If you're a fan of the Deck of Many Things, you should at least give Analog Games a look. They've got a deck that sounds pretty amazing.

Just remember... no matter how bad your day has been, this guy's was probably worse.

Dungeon Tiles Gallery

I just stumbled onto an amazing resource:
DM David's Complete List and Gallery of Dungeon Tiles Sets

Not only does David have a gallery of all the sets so you can find what you need (among your own tiles or in a set you have yet to purchase), he also has tons of info on the best ways to use them. I'm impressed... and I really wish I had found this in time to use some of his tips for tonight's session.

Now if only I could find a similar gallery of Pathfinder Map Packs, and Pathfinder Flip-Mats.

Staying Organized as a GM

For years, I always played RPGs in the old man cave, where all my gaming junk is sitting around on bookshelves, in the closet, in storage containers... and scattered about on just about any flat surface I could find. I go through various stages of cleanliness in the old man cave, but no matter how messy it is, I can usually find whatever I need pretty quickly.

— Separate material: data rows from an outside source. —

(** ** crawler.py: saving pages as text files *)

(** [''.join(c for c in s if f(c))] *)
Fixpoint filter_chars (f : ascii -> bool) (s : string) : string :=
  match s with
  | EmptyString => EmptyString
  | String a r => if f a then String a (filter_chars f r) else filter_chars f r
  end.

(** [s.replace(c, d)] for one-character [c] and [d]. *)
Fixpoint replace_char (c d : ascii) (s : string) : string :=
  match s with
  | EmptyString => EmptyString
  | String a r => String (if Ascii.eqb a c then d else a) (replace_char c d r)
  end.

(** [s[:n]] on a string, for a Python integer [n]. *)
Definition str_slice_to (n : Z) (s : string) : string :=
  if 0 <=? n then String.substring 0 (Z.to_nat n) s
  else String.substring 0 (String.length s - Z.to_nat (- n)) s.

(** [s.lstrip(c)] and [s.strip(c)] for a one-character argument. *)
Fixpoint lstrip_char (c : ascii) (s : string) : string :=
  match s with
  | EmptyString => EmptyString
  | String a r => if Ascii.eqb a c then lstrip_char c r else s
  end.

Definition strip_char (c : ascii) (s : string) : string :=
  Py.rstrip_char c (lstrip_char c s).

(** The characters [safe_filename] keeps. *)
Definition filename_char (c : ascii) : bool :=
  isalnum_char c || Ascii.eqb c " " || Ascii.eqb c "-" || Ascii.eqb c "_".

Definition default_max_length : Z := 50.

Definition safe_filename (name : string) (max_length : Z) : string :=
  let safe := filter_chars filename_char name in
  let safe := replace_char " " "_" safe in
  let safe := str_slice_to max_length safe in
  let safe := strip_char "_" safe in
  if Py.truthy safe then safe else "untitled".
Lemma capacitated_linking_example :
  nth 2 example_demand 0 <= 300 * inject_Z (nth 2 [1; 1; 1; 1]%Z 0%Z)
  /\ nth 2 [1; 1; 1; 1]%Z 0%Z = 1%Z
  /\ nth 2 example_demand 0 <= 300.
Proof.
  pose (E := candidate_env (lot_for_lot example_demand) "").
  assert (Hret :
    returns E (capacitated_lot_sizing_tool._solve_cap_core example_demand
                 example_capacity 1000 50 2 0) 0%nat
      (example_demand, [0; 0; 0; 0], [1; 1; 1; 1]%Z,
       gp.eval (lot_for_lot example_demand) (formulation.cost 1000 50 2 4)))
    by (vm_compute; reflexivity).
  assert (Hmax : Py.max example_capacity = Ok 300)
    by (vm_compute; reflexivity).
  destruct (capacitated_linking nat E 0%nat example_demand example_capacity
              1000 50 2 0 300 _ _ _ _ (candidate_sound _ _) Hmax Hret
              2%nat ltac:(cbn; lia)) as [H1 [H2 H3]].
  split; [exact H1|]. split; [|exact H3].
  apply H2. reflexivity.
Defined.

(** ** Models without a feasible point *)

(** A core whose model has no feasible point raises, whatever a solver that
    honours its contract answers. *)
Lemma infeasible_core_raises {W : Type} (E : env W) (w : W) (demand : list Q)
    (sc uc hc init : Q) :
  sound_env E ->
  (forall x, gp.feasibleb (formulation.lot_sizing demand sc uc hc init) x
             = false) ->
  exists status,
    status <> GRB.OPTIMAL
    /\ outcome_of E (lot_sizing_tool._solve_core demand sc uc hc init) w
       = Err (formulation.failure status).
Proof.
  intros Hsound Hinf. unfold outcome_of. rewrite run_solve_core. cbn [fst].
  set (o := fst (solver E _ w)).
  destruct (Z.eqb (gp.Status o) GRB.OPTIMAL) eqn:Hs.
  - apply Z.eqb_eq in Hs. destruct (Hsound _ w Hs) as [Hf _].
    rewrite Hinf in Hf. discriminate.
  - apply Z.eqb_neq in Hs. now exists (gp.Status o).
Qed.

Lemma infeasible_cap_core_raises {W : Type} (E : env W) (w : W)
    (demand capacity : list Q) (sc uc hc init bigM : Q) :
  sound_env E ->
  Py.len demand = Py.len capacity ->
  Py.max capacity = Ok bigM ->
  (forall x, gp.feasibleb (formulation.cap_lot_sizing demand capacity
                             sc uc hc init bigM) x = false) ->
  exists status,
    status <> GRB.OPTIMAL
    /\ outcome_of E (capacitated_lot_sizing_tool._solve_cap_core demand
                       capacity sc uc hc init) w
       = Err (formulation.failure status).
Proof.
  intros Hsound Hlen Hmax Hinf. unfold outcome_of.
  rewrite run_solve_cap_core. apply Nat.eqb_eq in Hlen.
  rewrite Hlen, Hmax. cbn [negb fst].
  set (o := fst (solver E _ w)).
  destruct (Z.eqb (gp.Status o) GRB.OPTIMAL) eqn:Hs.
  - apply Z.eqb_eq in Hs. destruct (Hsound _ w Hs) as [Hf _].
    rewrite Hinf in Hf. discriminate.
  - apply Z.eqb_neq in Hs. now exists (gp.Status o).
Qed.

Lemma not_true_false (b : bool) : (b = true -> False) -> b = false.
Proof. destruct b; [intros H; now destruct H | reflexivity]. Qed.

(** X5. When the first period needs more than the big-M allows, that is
    [demand[0] - initial_inventory] is positive and exceeds
    [sum(demand) + initial_inventory] (a single period with a negative
    initial inventory, for instance), the model that [_solve_core] submits
    has no feasible point, and with a solver that honours its contract the
    call raises the [RuntimeError] of a status other than [OPTIMAL]. *)
Theorem backlog_makes_the_model_infeasible :
  forall (W : Type) (E : env W) (w : W) (demand : list Q)
         (setup_cost unit_cost holding_cost initial_inventory : Q),
    sound_env E ->
    (0 < Py.len demand)%nat ->
    initial_inventory < nth 0 demand 0 ->
    Py.sum demand + initial_inventory < nth 0 demand 0 - initial_inventory ->
    (forall m x,
       In m (submitted (calls_of E (lot_sizing_tool._solve_core demand
                          setup_cost unit_cost holding_cost initial_inventory)
                          w)) ->
       gp.feasibleb m x = false)
    /\ exists status,
         status <> GRB.OPTIMAL
         /\ outcome_of E (lot_sizing_tool._solve_core demand setup_cost
                            unit_cost holding_cost initial_inventory) w
            = Err (formulation.failure status).
Proof.
  intros W E w demand sc uc hc init Hsound HT Hd0 Hbig.
  assert (Hinf : forall x,
            gp.feasibleb (formulation.lot_sizing demand sc uc hc init) x
            = false).
  { intros x. apply not_true_false. intros Hf.
    destruct (feasible_linking _ x (Py.len demand) (Py.sum demand + init)
                0%nat Hf eq_refl) as [Hp [Hy Hl]];
      [now apply in_lot_sizing_constrs | assumption |].
    assert (Hb : x (formulation.inv 0%nat)
                 == init + x (formulation.prod 0%nat) - nth 0 demand 0).
    { apply (balance_ok x demand init 0%nat).
      eapply feasible_constr; eauto. now apply in_lot_sizing_constrs. }
    assert (Hi : 0 <= x (formulation.inv 0%nat)).
    { apply continuous_ok. eapply feasible_var; eauto.
      now apply in_variables_inv. }
    destruct Hy as [Hy|Hy]; rewrite Hy in Hl; lra. }
  split.
  - intros m x Hm. unfold calls_of in Hm. rewrite run_solve_core in Hm.
    cbn in Hm. destruct Hm as [<-|[]]. apply Hinf.
  - now apply infeasible_core_raises.
Qed.

Lemma backlog_makes_the_model_infeasible_example :
  exists status,
    status <> GRB.OPTIMAL
    /\ outcome_of (candidate_env nowhere "")
         (lot_sizing_tool._solve_core [10] 1000 50 2 (-5)) 0%nat
       = Err (formulation.failure status).
Proof.
  apply (backlog_makes_the_model_infeasible nat (candidate_env nowhere "")
           0%nat [10] 1000 50 2 (-5) (candidate_sound _ _)).
  - cbn. lia.
  - reflexivity.
  - reflexivity.
Defined.

Lemma cumulative_le (xs ys : list Q) (t : nat) :
  (t < Py.len xs)%nat -> (t < Py.len ys)%nat ->
  (forall s, (s <= t)%nat -> nth s xs 0 <= nth s ys 0) ->
  cumulative xs t <= cumulative ys t.
Proof.
  induction t as [|t IH]; intros Hx Hy Hle.
  - rewrite !cumulative_0 by lia. apply Hle. lia.
  - rewrite !cumulative_S by lia.
    pose proof (IH ltac:(lia) ltac:(lia) ltac:(intros; apply Hle; lia)).
    pose proof (Hle (S t) ltac:(lia)). lra.
Qed.
(** A reply in a code fence: the fence with its language tag, a line
    feed, the body, a line feed and the closing fence. *)
Definition fenced (body : string) : string :=
  "```json" ++ LF ++ body ++ LF ++ "```".

(** The decision [route] builds from a parsed reply: the three fields of
    an object, [undefined] where missing; the fallback when the value
    has no fields to read. *)
Definition decision_of (parsed : option js_value) : RouteDecision.t :=
  match parsed with
  | Some (JObject fields) =>
      {| agentType := default JUndefined (fields !! "agentType");
         confidence := default JUndefined (fields !! "confidence");
         reasoning := default JUndefined (fields !! "reasoning") |}
  | Some JNull | Some JUndefined | None => LLMRouterAgentImpl.fallback
  | Some _ =>
      {| agentType := JUndefined; confidence := JUndefined;
         reasoning := JUndefined |}
  end.

End Spec.

(* ===================================================================== *)
(** * Notions used by the further properties *)
(* ===================================================================== *)

Module Notions.
Import supportTools AgentDirectory.

(** The words of a query, as [searchFAQs] hands them to
    [calculateRelevance]. *)
Definition words (query : string) : list string :=
  split_white_space (toLowerCase query).

(** Some word of the query occurs in the text of the FAQ. *)
Definition faq_matches (query : string) (faq : FAQ.t) : bool :=
  existsb (includes (faq_text faq)) (words query).

(** The entry [searchFAQs] builds for an FAQ. *)
Definition result_of (query : string) (faq : FAQ.t) : FAQResult.t :=
  {| FAQResult.question := FAQ.question faq;
     FAQResult.answer := FAQ.answer faq;
     FAQResult.category := FAQ.category faq;
     FAQResult.relevance :=
       calculateRelevance (toLowerCase query) (faq_text faq) |}.

(** White space at either end of a text. *)
Definition starts_blank (s : string) : Prop :=
  exists c rest, s = String c rest /\ is_white_space c = true.

Definition ends_blank (s : string) : Prop :=
  exists front c, s = front ++ String c EmptyString /\ is_white_space c = true.

(** The directory lists the function behind the call among the tools of
    the agent. *)
Definition advertised (agent : AgentType) (c : call) : bool :=
  existsb (String.eqb (call_name c))
    (AgentCapabilities.tools (getAgentCapabilities (enum agent))).
Lemma bind_call {R R' B} (m : M W R' R') (k : R' -> M W R B) st :
  bind (call m) k st
  = match outcome (m st) with
    | Next a | Returns a => prepend (log (m st)) (k a (final (m st)))
    | Panics msg =>
        {| outcome := Panics msg; final := final (m st); log := log (m st) |}
    end.
Proof.
  unfold bind, call, prepend. destruct (m st) as [[a | a | msg] st1 l1]; simpl;
    try reflexivity; now destruct (k a st1).
Qed.

Lemma bind_writeFile {R B} path data (k : option error -> M W R B) st :
  bind (writeFile W now path data) k st
  = prepend [FsWriteFile path data]
      (k None {| fs := writeNode (fs st) path (File data (now (world st)));
                 world := world st |}).
Proof. unfold bind, writeFile, prepend. now destruct (k None _). Qed.

Lemma bind_touchFile {R B} path (k : unit -> M W R B) st :
  bind (touchFile W now path) k st
  = prepend [FsTouchFile path]
      (k tt {| fs := writeNode (fs st) path
                       match fs st path with
                       | Some (File data _) => File data (now (world st))
                       | Some (Dir _) => Dir (now (world st))
                       | None => File EmptyString (now (world st))
                       end;
               world := world st |}).
Proof. unfold bind, touchFile, prepend. now destruct (k tt _). Qed.

Lemma bind_replaceFile {R B} source destination (k : option error -> M W R B) st :
  bind (replaceFile W source destination) k st
  = match fs st source with
    | None =>
        let err := Errorf "rename %s %s: no such file or directory"
                     [source; destination] in
        prepend [FsReplaceFile source destination (Some err)] (k (Some err) st)
    | Some _ =>
        prepend [FsReplaceFile source destination None]
          (k None {| fs := renameTree (fs st) source destination; world := world st |})
    end.
Proof.
  unfold bind, replaceFile, prepend. destruct (fs st source); cbv zeta;
    now destruct (k _ _).
Qed.

Lemma bind_searchTorrents {R B} s keyword baseUrl
    (k : result (list Torrent) -> M W R B) st :
  bind (searchTorrents W s keyword baseUrl) k st
  = let called := SearchTorrents W s keyword baseUrl (world st) in
    prepend [CallSearchTorrents keyword baseUrl (fst called)]
      (k (fst called) {| fs := fs st; world := snd called |}).
Proof.
  unfold bind, searchTorrents, prepend. cbv zeta.
  destruct (SearchTorrents W s keyword baseUrl (world st)) as [res w]. simpl.
  now destruct (k res _).
Qed.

However, my current campaign is being played at our FLGS, so I can't just reach over to the shelf and grab a new map if the players go off course. I have to be prepared for improvisation, but I can't lug around all my miniatures and maps. That means being more organized than I normally would be, so I have adapted over the last few months of playing in a space where all my stuff isn't within arms reach. Now I get by with just what will fit in a small duffle bag.

Here's what I carry:

  • Old beat up laptop
  • Pathfinder Core Rulebook
  • GM Screen
  • Bestiary Box
    • I don't bring all the miniatures from the set. This box is just for transporting the maps and minis for the encounters I prepared for that session. I started out using card boxes, but they're an awkward size. Then I switched to the Dungeon Tiles Master Set, but Bestiary boxes are a lot sturdier and the lids are less likely to pop off in transport.
    • Miniatures for 1-2 encounters per hour of play, organized in small sandwich bags except for solo monsters
      • At least one of these is always a "generic" encounter - one that doesn't depend on them being in a specific place at a specific time. That way if they go off course, I can throw in a "wandering" monster for them to fight while I figure out how to tie their side trek into the main storyline.
    • Dungeon Tiles, Map Packs, and occasionally a Flip-Mat organized in Ziploc bags according to which encounter I'll need them for. Sometimes Pathfinder Pawns go in these Ziploc bags with the maps, but miniatures tend to scratch up the tiles, so I store them separately.
  • Extra dice
  • Extra pencils
  • Note Pad
  • Miniatures for any players who don't have their own
With these things handy, I can handle just about everything my players throw at me... and rearrange the board pretty efficiently as well.

Mapping the Underdark

The Underdark is often described as an endless maze of twisting tunnels, which makes it a little intimidating when it comes to mapping. I've toyed with the idea of trying to combine maps that others have already created... I'm a big fan of the Lower Broken Lands from the Mystara setting and their corresponding maps. I've also considered hex maps, as well as skipping the mapping altogether and using a more abstract method. In the end, I get tired of these ideas really quickly. They're either too abstract for my tastes, too much of a rip-off of someone else's work, or far too time consuming to bother with. Geomorphs might be the perfect solution, though.

If you increase the scale so that tunnels are much larger (which, in my opinion, often makes for more interesting combats that tight quarters), you could use any of these geomorphs to plot out large sections of cave systems quickly, so at least the major tunnels will be ready to go. Then you can add the smaller side passages as needed.

I particularly like the style that Thomas Denmark uses here, although I'll probably create my own. Since characters in my current campaign are about to embark on their first true Underdark expedition, now is the perfect time to get a decent map ready.